# [WHAT THIS TASK INVOLVES]
Look through the lines below, find those with the word "process", and copy them.
*** Block opens ***
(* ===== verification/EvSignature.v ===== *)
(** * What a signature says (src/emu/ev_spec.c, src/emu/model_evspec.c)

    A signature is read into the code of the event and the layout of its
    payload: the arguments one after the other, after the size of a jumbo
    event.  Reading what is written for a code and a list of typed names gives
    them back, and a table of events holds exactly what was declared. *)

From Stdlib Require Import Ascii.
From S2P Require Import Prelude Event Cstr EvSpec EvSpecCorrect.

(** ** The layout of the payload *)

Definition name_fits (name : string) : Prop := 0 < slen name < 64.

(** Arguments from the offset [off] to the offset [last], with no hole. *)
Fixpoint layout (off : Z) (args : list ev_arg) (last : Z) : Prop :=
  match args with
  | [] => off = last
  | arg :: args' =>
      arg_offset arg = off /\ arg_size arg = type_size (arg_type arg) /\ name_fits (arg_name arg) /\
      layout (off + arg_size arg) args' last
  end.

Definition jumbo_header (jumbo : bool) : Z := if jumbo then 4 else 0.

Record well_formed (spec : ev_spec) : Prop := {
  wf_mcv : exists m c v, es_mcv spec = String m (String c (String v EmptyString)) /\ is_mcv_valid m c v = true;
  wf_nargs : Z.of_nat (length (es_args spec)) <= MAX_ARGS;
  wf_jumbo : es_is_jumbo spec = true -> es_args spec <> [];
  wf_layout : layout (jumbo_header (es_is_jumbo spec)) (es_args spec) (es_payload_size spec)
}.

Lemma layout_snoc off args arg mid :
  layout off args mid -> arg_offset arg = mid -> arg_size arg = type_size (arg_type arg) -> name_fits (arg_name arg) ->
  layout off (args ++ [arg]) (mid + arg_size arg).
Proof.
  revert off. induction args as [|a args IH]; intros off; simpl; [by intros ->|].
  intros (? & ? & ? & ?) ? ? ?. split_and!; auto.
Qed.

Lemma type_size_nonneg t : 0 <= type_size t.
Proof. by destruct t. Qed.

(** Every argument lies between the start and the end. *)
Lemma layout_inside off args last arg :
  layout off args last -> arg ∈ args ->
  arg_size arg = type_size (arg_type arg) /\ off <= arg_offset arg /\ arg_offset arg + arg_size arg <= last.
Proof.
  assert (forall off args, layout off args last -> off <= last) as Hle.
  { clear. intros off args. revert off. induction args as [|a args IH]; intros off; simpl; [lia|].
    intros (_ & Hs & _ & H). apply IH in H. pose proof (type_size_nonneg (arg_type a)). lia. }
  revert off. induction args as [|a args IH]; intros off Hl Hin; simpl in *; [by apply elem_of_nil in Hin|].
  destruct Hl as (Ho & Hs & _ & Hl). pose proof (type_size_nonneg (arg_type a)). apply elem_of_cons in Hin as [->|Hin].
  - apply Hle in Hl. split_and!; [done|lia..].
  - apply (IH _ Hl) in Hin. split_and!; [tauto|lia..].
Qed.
*** Block closes ***
*** Block opens ***
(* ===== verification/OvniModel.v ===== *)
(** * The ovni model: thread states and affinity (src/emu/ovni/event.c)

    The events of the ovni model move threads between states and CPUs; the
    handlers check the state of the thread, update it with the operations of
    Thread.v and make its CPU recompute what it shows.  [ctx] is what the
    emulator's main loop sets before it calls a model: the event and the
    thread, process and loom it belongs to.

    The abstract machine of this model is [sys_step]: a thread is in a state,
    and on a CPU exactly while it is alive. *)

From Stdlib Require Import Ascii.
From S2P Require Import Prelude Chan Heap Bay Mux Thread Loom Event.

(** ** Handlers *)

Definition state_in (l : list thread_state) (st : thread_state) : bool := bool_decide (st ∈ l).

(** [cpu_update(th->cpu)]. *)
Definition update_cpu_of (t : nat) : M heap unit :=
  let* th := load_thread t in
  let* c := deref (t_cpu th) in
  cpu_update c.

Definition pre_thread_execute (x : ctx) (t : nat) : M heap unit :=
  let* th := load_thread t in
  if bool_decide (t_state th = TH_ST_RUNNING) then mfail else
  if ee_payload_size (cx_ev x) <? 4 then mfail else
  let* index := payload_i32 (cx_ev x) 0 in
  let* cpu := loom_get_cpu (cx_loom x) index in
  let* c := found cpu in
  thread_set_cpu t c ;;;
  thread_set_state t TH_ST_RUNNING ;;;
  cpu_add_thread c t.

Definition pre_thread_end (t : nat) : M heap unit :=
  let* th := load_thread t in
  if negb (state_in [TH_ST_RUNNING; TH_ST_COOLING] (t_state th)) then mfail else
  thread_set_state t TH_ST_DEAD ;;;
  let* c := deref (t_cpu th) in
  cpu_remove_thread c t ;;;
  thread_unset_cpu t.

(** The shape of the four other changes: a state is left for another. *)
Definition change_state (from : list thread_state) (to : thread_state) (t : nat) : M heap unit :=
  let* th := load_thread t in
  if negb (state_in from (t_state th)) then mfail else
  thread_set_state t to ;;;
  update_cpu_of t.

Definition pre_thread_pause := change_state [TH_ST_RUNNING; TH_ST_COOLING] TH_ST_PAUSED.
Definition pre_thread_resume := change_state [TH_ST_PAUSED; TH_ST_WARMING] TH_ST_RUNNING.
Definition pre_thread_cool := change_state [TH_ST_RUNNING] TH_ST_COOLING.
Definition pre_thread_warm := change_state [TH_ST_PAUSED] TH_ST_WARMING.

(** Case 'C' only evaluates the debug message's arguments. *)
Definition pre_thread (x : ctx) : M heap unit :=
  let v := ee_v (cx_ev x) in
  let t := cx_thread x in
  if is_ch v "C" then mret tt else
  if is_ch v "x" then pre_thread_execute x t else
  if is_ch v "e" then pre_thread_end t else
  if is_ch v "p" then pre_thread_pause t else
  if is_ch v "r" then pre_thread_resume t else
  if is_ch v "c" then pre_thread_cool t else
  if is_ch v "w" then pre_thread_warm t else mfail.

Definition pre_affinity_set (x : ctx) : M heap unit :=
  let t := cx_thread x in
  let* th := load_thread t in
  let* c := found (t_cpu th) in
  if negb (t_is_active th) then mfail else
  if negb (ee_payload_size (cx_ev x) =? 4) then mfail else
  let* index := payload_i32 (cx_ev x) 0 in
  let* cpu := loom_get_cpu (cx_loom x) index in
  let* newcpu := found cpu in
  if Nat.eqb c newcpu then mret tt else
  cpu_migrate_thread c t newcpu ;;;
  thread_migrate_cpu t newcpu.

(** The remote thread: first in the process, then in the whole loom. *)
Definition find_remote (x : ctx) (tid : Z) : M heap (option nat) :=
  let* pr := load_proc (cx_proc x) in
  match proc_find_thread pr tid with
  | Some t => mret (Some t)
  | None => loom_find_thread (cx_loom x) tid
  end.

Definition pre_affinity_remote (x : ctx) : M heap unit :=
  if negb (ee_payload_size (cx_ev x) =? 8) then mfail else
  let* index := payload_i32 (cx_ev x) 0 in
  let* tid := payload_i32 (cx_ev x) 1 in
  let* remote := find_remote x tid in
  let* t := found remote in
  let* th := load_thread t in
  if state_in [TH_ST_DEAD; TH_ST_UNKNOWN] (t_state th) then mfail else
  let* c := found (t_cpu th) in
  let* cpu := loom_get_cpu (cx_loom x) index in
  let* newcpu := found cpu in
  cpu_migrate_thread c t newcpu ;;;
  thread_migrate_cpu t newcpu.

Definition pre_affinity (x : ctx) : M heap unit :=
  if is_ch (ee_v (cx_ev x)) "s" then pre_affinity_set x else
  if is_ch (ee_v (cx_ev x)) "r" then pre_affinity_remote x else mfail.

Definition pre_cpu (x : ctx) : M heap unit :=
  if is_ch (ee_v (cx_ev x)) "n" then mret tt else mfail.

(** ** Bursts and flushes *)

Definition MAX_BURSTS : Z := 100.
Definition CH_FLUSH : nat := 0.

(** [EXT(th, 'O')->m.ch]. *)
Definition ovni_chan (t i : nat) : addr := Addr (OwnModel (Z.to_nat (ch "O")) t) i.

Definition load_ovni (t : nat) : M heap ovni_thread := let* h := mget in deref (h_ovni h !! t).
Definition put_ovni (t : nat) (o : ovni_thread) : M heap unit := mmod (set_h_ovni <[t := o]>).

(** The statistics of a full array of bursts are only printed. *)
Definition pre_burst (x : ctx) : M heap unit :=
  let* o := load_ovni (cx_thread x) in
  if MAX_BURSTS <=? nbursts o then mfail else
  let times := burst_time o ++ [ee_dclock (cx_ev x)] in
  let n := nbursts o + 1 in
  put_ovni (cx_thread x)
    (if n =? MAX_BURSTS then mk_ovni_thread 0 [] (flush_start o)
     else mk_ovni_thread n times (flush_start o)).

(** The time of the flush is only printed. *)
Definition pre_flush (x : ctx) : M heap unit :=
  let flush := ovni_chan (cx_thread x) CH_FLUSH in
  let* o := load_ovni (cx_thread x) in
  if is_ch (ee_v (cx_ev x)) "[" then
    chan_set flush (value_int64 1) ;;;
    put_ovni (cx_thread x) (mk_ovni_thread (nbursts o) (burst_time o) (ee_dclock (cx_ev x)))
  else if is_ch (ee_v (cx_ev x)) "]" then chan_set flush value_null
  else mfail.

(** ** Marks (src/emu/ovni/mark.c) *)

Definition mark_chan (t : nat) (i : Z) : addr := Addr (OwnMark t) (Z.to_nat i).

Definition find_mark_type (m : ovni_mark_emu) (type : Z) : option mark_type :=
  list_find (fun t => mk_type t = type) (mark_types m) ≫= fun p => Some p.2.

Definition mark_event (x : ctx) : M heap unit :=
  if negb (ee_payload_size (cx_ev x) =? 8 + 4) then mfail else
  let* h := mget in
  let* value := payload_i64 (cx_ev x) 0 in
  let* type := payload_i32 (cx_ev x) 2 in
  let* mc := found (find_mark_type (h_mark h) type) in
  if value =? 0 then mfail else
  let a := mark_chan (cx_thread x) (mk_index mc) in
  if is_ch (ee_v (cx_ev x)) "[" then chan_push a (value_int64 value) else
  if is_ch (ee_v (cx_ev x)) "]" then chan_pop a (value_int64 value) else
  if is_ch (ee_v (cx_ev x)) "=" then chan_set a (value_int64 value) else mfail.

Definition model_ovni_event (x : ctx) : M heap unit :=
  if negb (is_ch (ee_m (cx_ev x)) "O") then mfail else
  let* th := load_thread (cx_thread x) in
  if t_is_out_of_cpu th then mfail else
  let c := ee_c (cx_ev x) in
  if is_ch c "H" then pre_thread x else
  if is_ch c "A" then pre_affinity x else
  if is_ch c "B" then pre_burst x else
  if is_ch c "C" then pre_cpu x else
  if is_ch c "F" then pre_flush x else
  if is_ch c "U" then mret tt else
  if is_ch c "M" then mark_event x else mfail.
*** Block closes ***
*** Block opens ***
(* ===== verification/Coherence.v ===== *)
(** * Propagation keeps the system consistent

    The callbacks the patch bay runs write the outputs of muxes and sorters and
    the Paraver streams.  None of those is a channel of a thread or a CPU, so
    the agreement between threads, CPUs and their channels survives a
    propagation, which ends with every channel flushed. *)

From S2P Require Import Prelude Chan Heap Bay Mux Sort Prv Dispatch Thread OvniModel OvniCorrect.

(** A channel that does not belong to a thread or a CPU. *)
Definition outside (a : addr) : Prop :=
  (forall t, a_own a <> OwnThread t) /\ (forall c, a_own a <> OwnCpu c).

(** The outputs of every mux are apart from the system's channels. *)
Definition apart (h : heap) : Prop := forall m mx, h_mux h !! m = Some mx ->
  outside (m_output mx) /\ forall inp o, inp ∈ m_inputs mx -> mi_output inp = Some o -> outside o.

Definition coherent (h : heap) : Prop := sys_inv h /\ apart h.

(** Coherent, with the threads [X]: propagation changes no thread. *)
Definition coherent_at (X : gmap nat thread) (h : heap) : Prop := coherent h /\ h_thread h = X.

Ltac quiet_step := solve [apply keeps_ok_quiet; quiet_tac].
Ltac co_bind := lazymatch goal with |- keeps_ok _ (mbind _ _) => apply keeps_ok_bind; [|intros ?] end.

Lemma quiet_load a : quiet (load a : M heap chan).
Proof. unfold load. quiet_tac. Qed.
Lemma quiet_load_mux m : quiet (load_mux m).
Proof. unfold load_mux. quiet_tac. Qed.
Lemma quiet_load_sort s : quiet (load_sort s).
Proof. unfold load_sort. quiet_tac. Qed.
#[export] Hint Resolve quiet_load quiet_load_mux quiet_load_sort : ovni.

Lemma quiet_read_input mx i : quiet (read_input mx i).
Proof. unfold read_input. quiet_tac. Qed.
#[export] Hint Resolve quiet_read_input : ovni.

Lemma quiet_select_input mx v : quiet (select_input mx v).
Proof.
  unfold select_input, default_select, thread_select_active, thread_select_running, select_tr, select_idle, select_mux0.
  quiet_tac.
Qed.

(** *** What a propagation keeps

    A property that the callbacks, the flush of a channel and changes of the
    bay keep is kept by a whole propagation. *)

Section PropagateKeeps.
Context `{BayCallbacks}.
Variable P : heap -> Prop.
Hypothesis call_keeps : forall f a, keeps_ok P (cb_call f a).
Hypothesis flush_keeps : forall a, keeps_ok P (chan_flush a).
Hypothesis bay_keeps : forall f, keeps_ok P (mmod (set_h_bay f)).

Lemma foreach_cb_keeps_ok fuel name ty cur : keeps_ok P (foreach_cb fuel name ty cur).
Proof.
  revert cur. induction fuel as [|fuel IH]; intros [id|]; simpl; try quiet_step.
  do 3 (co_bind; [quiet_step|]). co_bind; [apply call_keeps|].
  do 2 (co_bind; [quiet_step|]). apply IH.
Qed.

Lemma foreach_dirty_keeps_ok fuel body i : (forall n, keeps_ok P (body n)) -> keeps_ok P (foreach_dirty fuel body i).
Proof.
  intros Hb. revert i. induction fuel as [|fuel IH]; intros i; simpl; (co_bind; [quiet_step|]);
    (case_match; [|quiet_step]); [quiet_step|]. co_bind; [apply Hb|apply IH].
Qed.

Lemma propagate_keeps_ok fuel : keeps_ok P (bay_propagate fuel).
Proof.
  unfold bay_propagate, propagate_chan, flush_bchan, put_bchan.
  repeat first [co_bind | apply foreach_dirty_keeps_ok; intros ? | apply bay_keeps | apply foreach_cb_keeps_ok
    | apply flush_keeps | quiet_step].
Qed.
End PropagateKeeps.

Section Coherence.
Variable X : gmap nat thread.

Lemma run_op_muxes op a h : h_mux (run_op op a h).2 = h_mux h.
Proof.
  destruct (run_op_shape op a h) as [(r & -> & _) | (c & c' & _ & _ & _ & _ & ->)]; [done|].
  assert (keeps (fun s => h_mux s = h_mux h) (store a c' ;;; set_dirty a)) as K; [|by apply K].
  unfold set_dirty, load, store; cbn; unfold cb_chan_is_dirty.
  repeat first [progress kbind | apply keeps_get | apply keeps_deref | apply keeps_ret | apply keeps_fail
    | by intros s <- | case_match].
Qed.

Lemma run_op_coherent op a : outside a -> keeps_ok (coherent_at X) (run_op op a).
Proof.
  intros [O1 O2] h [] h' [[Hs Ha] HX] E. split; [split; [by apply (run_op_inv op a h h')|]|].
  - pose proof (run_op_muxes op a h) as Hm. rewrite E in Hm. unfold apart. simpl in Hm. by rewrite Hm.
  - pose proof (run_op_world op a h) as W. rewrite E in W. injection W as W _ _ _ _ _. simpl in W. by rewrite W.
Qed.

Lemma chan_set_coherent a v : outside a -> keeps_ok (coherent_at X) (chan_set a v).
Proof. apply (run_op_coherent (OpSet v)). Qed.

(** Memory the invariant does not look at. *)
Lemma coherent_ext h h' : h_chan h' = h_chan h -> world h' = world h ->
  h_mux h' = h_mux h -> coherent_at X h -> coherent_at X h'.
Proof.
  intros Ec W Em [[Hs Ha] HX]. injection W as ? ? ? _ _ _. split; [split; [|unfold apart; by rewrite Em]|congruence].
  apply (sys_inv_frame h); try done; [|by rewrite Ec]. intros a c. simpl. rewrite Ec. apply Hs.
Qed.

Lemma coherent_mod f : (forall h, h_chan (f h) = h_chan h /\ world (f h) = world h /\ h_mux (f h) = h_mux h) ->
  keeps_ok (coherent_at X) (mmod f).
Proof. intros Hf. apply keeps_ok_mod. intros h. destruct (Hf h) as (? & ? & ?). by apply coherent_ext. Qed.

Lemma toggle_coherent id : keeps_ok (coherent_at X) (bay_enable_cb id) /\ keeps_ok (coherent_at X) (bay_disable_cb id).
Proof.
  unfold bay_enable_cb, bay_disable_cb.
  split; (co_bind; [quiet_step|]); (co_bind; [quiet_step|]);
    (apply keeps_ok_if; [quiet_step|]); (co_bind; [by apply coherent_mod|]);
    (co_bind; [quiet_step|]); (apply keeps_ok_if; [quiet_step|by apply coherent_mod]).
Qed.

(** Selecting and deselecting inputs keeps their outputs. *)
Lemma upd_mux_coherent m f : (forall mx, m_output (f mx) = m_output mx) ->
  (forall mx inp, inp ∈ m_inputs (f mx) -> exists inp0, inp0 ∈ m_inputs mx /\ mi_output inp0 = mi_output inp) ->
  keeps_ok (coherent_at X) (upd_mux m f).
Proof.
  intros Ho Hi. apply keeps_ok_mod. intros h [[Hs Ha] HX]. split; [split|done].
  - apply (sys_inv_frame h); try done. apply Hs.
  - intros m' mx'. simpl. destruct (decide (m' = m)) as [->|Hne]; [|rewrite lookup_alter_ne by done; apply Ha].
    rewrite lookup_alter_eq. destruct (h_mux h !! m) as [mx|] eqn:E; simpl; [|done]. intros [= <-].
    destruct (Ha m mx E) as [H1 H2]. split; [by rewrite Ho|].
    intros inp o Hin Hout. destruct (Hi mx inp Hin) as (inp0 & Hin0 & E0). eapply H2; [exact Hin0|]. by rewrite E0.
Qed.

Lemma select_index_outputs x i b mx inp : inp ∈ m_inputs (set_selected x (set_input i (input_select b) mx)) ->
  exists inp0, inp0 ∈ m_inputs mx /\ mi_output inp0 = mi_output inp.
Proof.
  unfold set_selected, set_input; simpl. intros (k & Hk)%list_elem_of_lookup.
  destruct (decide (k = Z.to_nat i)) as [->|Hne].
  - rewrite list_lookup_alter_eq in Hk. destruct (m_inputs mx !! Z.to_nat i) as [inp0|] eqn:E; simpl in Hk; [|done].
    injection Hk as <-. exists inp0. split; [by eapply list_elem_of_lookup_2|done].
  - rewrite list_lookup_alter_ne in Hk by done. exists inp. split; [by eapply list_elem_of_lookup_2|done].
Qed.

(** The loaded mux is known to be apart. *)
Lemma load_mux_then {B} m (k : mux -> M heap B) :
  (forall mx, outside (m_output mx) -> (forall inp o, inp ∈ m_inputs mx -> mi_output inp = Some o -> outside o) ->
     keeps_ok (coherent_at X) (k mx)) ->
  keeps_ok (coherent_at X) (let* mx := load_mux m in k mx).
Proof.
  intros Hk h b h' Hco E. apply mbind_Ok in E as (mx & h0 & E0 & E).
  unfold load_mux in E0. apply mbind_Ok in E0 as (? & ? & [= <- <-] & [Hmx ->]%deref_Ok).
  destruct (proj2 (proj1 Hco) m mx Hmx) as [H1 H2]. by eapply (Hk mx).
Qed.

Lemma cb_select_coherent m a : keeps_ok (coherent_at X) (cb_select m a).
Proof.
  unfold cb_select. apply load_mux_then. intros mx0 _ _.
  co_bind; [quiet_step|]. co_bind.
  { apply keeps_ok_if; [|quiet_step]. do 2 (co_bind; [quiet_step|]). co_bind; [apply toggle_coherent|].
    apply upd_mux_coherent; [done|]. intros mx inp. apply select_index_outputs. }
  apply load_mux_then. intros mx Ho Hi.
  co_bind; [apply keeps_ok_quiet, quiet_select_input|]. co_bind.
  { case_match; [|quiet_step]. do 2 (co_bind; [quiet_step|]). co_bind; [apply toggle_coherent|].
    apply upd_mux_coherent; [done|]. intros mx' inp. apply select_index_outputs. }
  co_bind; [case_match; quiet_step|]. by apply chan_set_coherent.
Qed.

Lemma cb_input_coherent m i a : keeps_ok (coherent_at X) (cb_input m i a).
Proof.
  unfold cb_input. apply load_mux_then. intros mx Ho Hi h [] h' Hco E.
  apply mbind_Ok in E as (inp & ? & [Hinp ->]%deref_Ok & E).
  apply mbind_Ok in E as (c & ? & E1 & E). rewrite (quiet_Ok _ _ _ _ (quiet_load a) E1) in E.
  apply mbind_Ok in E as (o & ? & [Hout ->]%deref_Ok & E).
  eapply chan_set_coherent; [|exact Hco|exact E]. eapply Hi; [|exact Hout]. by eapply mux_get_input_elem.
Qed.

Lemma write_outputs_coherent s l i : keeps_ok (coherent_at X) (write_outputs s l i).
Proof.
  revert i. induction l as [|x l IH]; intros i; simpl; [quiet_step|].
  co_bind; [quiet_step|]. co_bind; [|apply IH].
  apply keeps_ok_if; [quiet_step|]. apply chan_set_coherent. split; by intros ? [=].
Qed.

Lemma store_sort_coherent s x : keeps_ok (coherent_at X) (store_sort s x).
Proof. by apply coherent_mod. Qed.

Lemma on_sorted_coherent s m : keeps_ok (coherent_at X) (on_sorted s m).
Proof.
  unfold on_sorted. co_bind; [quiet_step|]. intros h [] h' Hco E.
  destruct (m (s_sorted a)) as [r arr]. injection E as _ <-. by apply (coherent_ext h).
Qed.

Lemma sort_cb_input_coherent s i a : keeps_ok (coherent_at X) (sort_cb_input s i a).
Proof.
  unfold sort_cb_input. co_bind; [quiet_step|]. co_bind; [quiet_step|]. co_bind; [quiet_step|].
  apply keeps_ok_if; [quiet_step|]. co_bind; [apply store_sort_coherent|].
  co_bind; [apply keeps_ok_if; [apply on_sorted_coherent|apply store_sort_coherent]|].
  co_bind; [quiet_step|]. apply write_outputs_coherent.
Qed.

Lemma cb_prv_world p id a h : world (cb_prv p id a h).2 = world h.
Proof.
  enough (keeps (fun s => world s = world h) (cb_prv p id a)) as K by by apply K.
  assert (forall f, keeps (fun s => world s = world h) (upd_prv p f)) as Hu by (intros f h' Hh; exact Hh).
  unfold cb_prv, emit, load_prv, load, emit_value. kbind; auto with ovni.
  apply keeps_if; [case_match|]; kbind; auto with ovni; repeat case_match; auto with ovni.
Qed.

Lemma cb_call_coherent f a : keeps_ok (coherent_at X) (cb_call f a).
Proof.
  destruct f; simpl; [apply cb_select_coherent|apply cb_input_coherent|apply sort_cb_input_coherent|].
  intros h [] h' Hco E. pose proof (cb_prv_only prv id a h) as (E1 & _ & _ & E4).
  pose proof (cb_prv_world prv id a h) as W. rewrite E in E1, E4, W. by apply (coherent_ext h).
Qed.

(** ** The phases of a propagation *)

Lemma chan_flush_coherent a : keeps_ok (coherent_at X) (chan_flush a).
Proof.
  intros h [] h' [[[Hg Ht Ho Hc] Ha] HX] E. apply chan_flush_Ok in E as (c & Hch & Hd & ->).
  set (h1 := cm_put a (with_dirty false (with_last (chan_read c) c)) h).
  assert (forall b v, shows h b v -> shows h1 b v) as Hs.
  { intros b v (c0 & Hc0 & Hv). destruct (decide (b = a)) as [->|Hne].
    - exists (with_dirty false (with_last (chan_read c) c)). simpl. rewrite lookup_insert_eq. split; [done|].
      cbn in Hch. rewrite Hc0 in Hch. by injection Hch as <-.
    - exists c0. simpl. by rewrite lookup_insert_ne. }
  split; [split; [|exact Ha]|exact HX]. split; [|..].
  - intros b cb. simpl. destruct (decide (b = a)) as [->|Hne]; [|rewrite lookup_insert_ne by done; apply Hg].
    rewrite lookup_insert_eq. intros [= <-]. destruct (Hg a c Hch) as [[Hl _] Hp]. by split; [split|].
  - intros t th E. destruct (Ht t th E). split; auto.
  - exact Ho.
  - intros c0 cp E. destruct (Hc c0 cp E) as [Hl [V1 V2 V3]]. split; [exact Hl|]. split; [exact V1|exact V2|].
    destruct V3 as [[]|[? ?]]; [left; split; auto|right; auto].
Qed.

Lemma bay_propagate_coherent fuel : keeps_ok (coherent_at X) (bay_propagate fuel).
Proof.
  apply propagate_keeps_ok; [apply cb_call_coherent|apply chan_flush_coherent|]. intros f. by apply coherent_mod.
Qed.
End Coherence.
*** Block closes ***
# [ANSWER TO THIS EXERCISE]
    thread, process and loom it belongs to.
(** The remote thread: first in the process, then in the whole loom. *)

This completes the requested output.